Mutational spectra of aflatoxin B1 in vivo establish biomarkers of exposure for human hepatocellular carcinoma

Affiliations

Mutational spectra of aflatoxin B1 in vivo establish biomarkers of exposure for human hepatocellular carcinoma

Supawadee Chawanthayatham et al. Proc Natl Acad Sci U S A. .

Abstract

Aflatoxin B1 (AFB1) and/or hepatitis B and C viruses are risk factors for human hepatocellular carcinoma (HCC). Available evidence supports the interpretation that formation of AFB1-DNA adducts in hepatocytes seeds a population of mutations, mainly G:C→T:A, and viral processes synergize to accelerate tumorigenesis, perhaps via inflammation. Responding to a need for early-onset evidence predicting disease development, highly accurate duplex sequencing was used to monitor acquisition of high-resolution mutational spectra (HRMS) during the process of hepatocarcinogenesis. Four-day-old male mice were treated with AFB1 using a regimen that induced HCC within 72 wk. For analysis, livers were separated into tumor and adjacent cellular fractions. HRMS of cells surrounding the tumors revealed predominantly G:C→T:A mutations characteristic of AFB1 exposure.
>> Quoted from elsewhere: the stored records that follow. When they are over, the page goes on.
(** * GradBench, PyTorch tool: the GMM adapter [tools/pytorch/gmm.py]

    A shallow embedding of the adapter class [PyTorchGMM], of [prepare_input]
    and of the two wrapped entry points [calculate_objectiveGMM] and
    [calculate_jacobianGMM], together with the properties of the adapter
    contract proved on it.

    Python objects live in a heap of instances; a method call runs the method
    body on the instance the reference points to.  Exceptions are values of
    [exn]; a raised exception leaves the mutations made before it in place.
    The numerical collaborators that are not part of the module
    ([gmm_objective] and the differentiation behind [torch_jacobian]) are
    section variables; the trace records each call to them. *)

From Stdlib Require Import PrimFloat SpecFloat FloatOps ZArith.
From stdpp Require Import gmap strings list.

(** ** Exceptions and fallible results *)

Inductive exn : Type :=
  | AttributeError (attr : string)   (* instance attribute read before it is set *)
  | NameError (name : string)        (* global name that the module never binds *)
  | KeyError (key : string)          (* missing key of the raw record *)
  | ValueError                       (* tensor construction: row of the wrong length *)
  | TypeError                        (* tensor construction: number where a list is due, or the reverse *)
  | OverflowError                    (* tensor construction: int beyond the float64 range *)
  | RuntimeError (msg : string)      (* tensor operation outside its domain *)
  | ReferenceError                   (* call through a reference to no instance *)
  | NumericalError (msg : string).   (* raised inside the objective function *)

Inductive result (A : Type) : Type :=
  | Ok (a : A)
  | Raise (e : exn).
Arguments Ok {A} a.
Arguments Raise {A} e.

Definition rbind {A B} (r : result A) (k : A -> result B) : result B :=
  match r with
  | Ok a => k a
  | Raise e => Raise e
  end.

Notation "'let?' x := r 'in' k" := (rbind r (fun x => k))
  (at level 10, x name, r at level 100, k at level 200, only parsing).

(** ** Plain Python data: numbers and nested lists *)

#[warnings="-register-all"]
Inductive pyval : Type :=
  | PyFloat (x : float)
  | PyInt (n : Z)
  | PyList (l : list pyval).

(** The float64 nearest to an integer (ties to even); infinite when the
    integer is beyond the float64 range. *)
Definition nearest_float (n : Z) : float :=
  SF2Prim (binary_normalize prec emax n 0 false).

(** The least magnitude that rounds beyond the largest float64:
    [2^1024 - 2^970], half an ulp above it. *)
Definition float64_overflow : Z := 2 ^ 1024 - 2 ^ 970.

(** Conversion of a Python int to float64: the nearest float, or
    [OverflowError] when the int is too large. *)
Definition float_of_Z (n : Z) : result float :=
  if (float64_overflow <=? Z.abs n)%Z then Raise OverflowError
  else Ok (nearest_float n).

(** ** Tensors of the numeric framework

    A tensor is its shape, its elements in row-major order and the flag that
    says whether operations on it are tracked for differentiation. *)

Record tensor : Type := Tensor {
  requires_grad : bool;
  shape : list nat;
  data : list float
}.

Definition prod_shape (sh : list nat) : nat := foldr Nat.mul 1%nat sh.

Definition numel (t : tensor) : nat := prod_shape (shape t).

(** [torch.tensor(param, dtype=float64)] on numbers and nested lists.

    The shape is read off the value by following first elements: the length
    of the list, then the shape of its first element, down to a number or an
    empty list.  More than [MAX_DIMS] dimensions are refused. *)
Definition MAX_DIMS : nat := 128.

Fixpoint compute_sizes (v : pyval) : list nat :=
  match v with
  | PyFloat _ => []
  | PyInt _ => []
  | PyList l =>
      length l :: match l with
                  | [] => []
                  | first :: _ => compute_sizes first
                  end
  end.

(** The elements are then stored by walking the value along the shape:
    where the shape has a dimension left the value must be a list of that
    length, and where it has none the value must be a number. *)
Definition store_scalar (v : pyval) : result (list float) :=
  match v with
  | PyFloat x => Ok [x]
  | PyInt n => let? x := float_of_Z n in Ok [x]
  | PyList _ => Raise TypeError
  end.

Definition store_items (store_item : pyval -> result (list float))
  : list pyval -> result (list float) :=
  fix items (l : list pyval) :=
    match l with
    | [] => Ok []
    | v :: l' =>
        let? d := store_item v in
        let? ds := items l' in
        Ok (d ++ ds)
    end.

Fixpoint recursive_store (sizes : list nat) (v : pyval) : result (list float) :=
  match sizes with
  | [] => store_scalar v
  | n :: sizes' =>
      match v with
      | PyList l =>
          if decide (length l = n)
          then store_items (recursive_store sizes') l
          else Raise ValueError
      | _ => Raise TypeError
      end
  end.

(** A shape without elements (some dimension 0) gives the tensor without
    elements, and the value is not walked at all. *)
Definition tensor_of (v : pyval) : result (list nat * list float) :=
  let sizes := compute_sizes v in
  if decide (MAX_DIMS < length sizes) then Raise ValueError
  else if decide (prod_shape sizes = 0%nat) then Ok (sizes, [])
  else let? d := recursive_store sizes v in Ok (sizes, d).

Definition torch_tensor (param : pyval) (grad_req : bool) : result tensor :=
  let? sd := tensor_of param in
  Ok {| requires_grad := grad_req; shape := sd.1; data := sd.2 |}.

(** [torch.zeros(n)] and [torch.empty(n)] for a one-dimensional size.  The
    elements of [torch.empty] are unspecified; for size 0 there are none. *)
Definition torch_zeros (n : nat) : tensor :=
  {| requires_grad := false; shape := [n]; data := replicate n 0%float |}.

Definition torch_empty (n : nat) : tensor :=
  {| requires_grad := false; shape := [n]; data := replicate n 0%float |}.

(** [t.item()]: the single element of a one-element tensor. *)
Definition item (t : tensor) : result float :=
  match data t with
  | [v] => Ok v
  | _ => Raise (RuntimeError "only one element tensors can be converted to Python scalars")
  end.

(** [t.numpy()]: the plain array of a tensor that is not tracked. *)
Record ndarray : Type := NDArray {
  nd_shape : list nat;
  nd_data : list float
}.

Definition numpy (t : tensor) : result ndarray :=
  if requires_grad t
  then Raise (RuntimeError "Can't call numpy() on Tensor that requires grad")
  else Ok {| nd_shape := shape t; nd_data := data t |}.

(** [t.tolist()]: a number for a zero-dimensional tensor, else the list of
    the sub-tensors along the first dimension. *)
Fixpoint tolist_from (sh : list nat) (d : list float) : pyval :=
  match sh with
  | [] => PyFloat (hd 0%float d)
  | n :: sh' =>
      PyList (map (fun i => tolist_from sh' (take (prod_shape sh') (drop (i * prod_shape sh') d)))
                  (seq 0 n))
  end.

Definition tolist (t : tensor) : pyval := tolist_from (shape t) (data t).

(** ** Data definitions used by the adapter *)

(** Modelled from the spec: [Wishart] (module [defs], not among the sources)
    is the prior with the two scalar parameters [gamma] and [m]. *)
Module Wishart.
Record t : Type := mk { gamma : pyval; m : pyval }.
End Wishart.

(** Modelled from the spec: [GMMInput] (module [gmm_data], not among the
    sources) holds [alphas], [means], [icf], [x] and a [Wishart] prior, in
    the order in which [prepare_input] passes them. *)
Module GMMInput.
Record t : Type := mk {
  alphas : pyval;
  means : pyval;
  icf : pyval;
  x : pyval;
  wishart : Wishart.t
}.
End GMMInput.

(** Modelled from the spec: [GMMOutput] holds a scalar objective value and a
    gradient array.  The module under verification never binds this name. *)
Module GMMOutput.
Record t : Type := mk { objective : float; gradient : ndarray }.
End GMMOutput.

(** ** Global names of the module

    The names the module binds at top level: its imports (lines 32-39), the
    class and the three functions it defines.  A global name is looked up
    when the expression that mentions it is evaluated; Python's builtins,
    consulted next, have no entry for any name tested here. *)
Definition module_globals : list string :=
  [ "np"; "torch"; "Wishart"; "GMMInput"; "gmm_objective"; "ITest";
    "to_torch_tensor"; "to_torch_tensors"; "torch_jacobian"; "wrap";
    "PyTorchGMM"; "prepare_input"; "calculate_jacobianGMM";
    "calculate_objectiveGMM" ]%string.

Definition global_lookup (name : string) : result unit :=
  if bool_decide (name ∈ module_globals) then Ok tt else Raise (NameError name).

(** ** Instances, heap and the monad of method bodies *)

Definition tensors3 : Type := tensor * tensor * tensor.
Importantly, 25% of all mutations were G→T in one trinucleotide context (CGC; the underlined G is the position of the mutation), which is also a hotspot mutation in human liver tumors whose incidence correlates with AFB1 exposure. The technology proved sufficiently sensitive that the same distinctive spectrum was detected as early as 10 wk after dosing, well before evidence of neoplasia. Additionally, analysis of tumor tissue revealed a more complex pattern than observed in surrounding hepatocytes; tumor HRMS were a composite of the 10-wk spectrum and a more heterogeneous set of mutations that emerged during tumor outgrowth. We propose that the 10-wk HRMS reflects a short-term mutational response to AFB1, and, as such, is an early detection metric for AFB1-induced liver cancer in this mouse model that will be a useful tool to reconstruct the molecular etiology of human hepatocarcinogenesis.

Keywords: cancer; duplex sequencing; mouse model; mutagenesis; mycotoxins.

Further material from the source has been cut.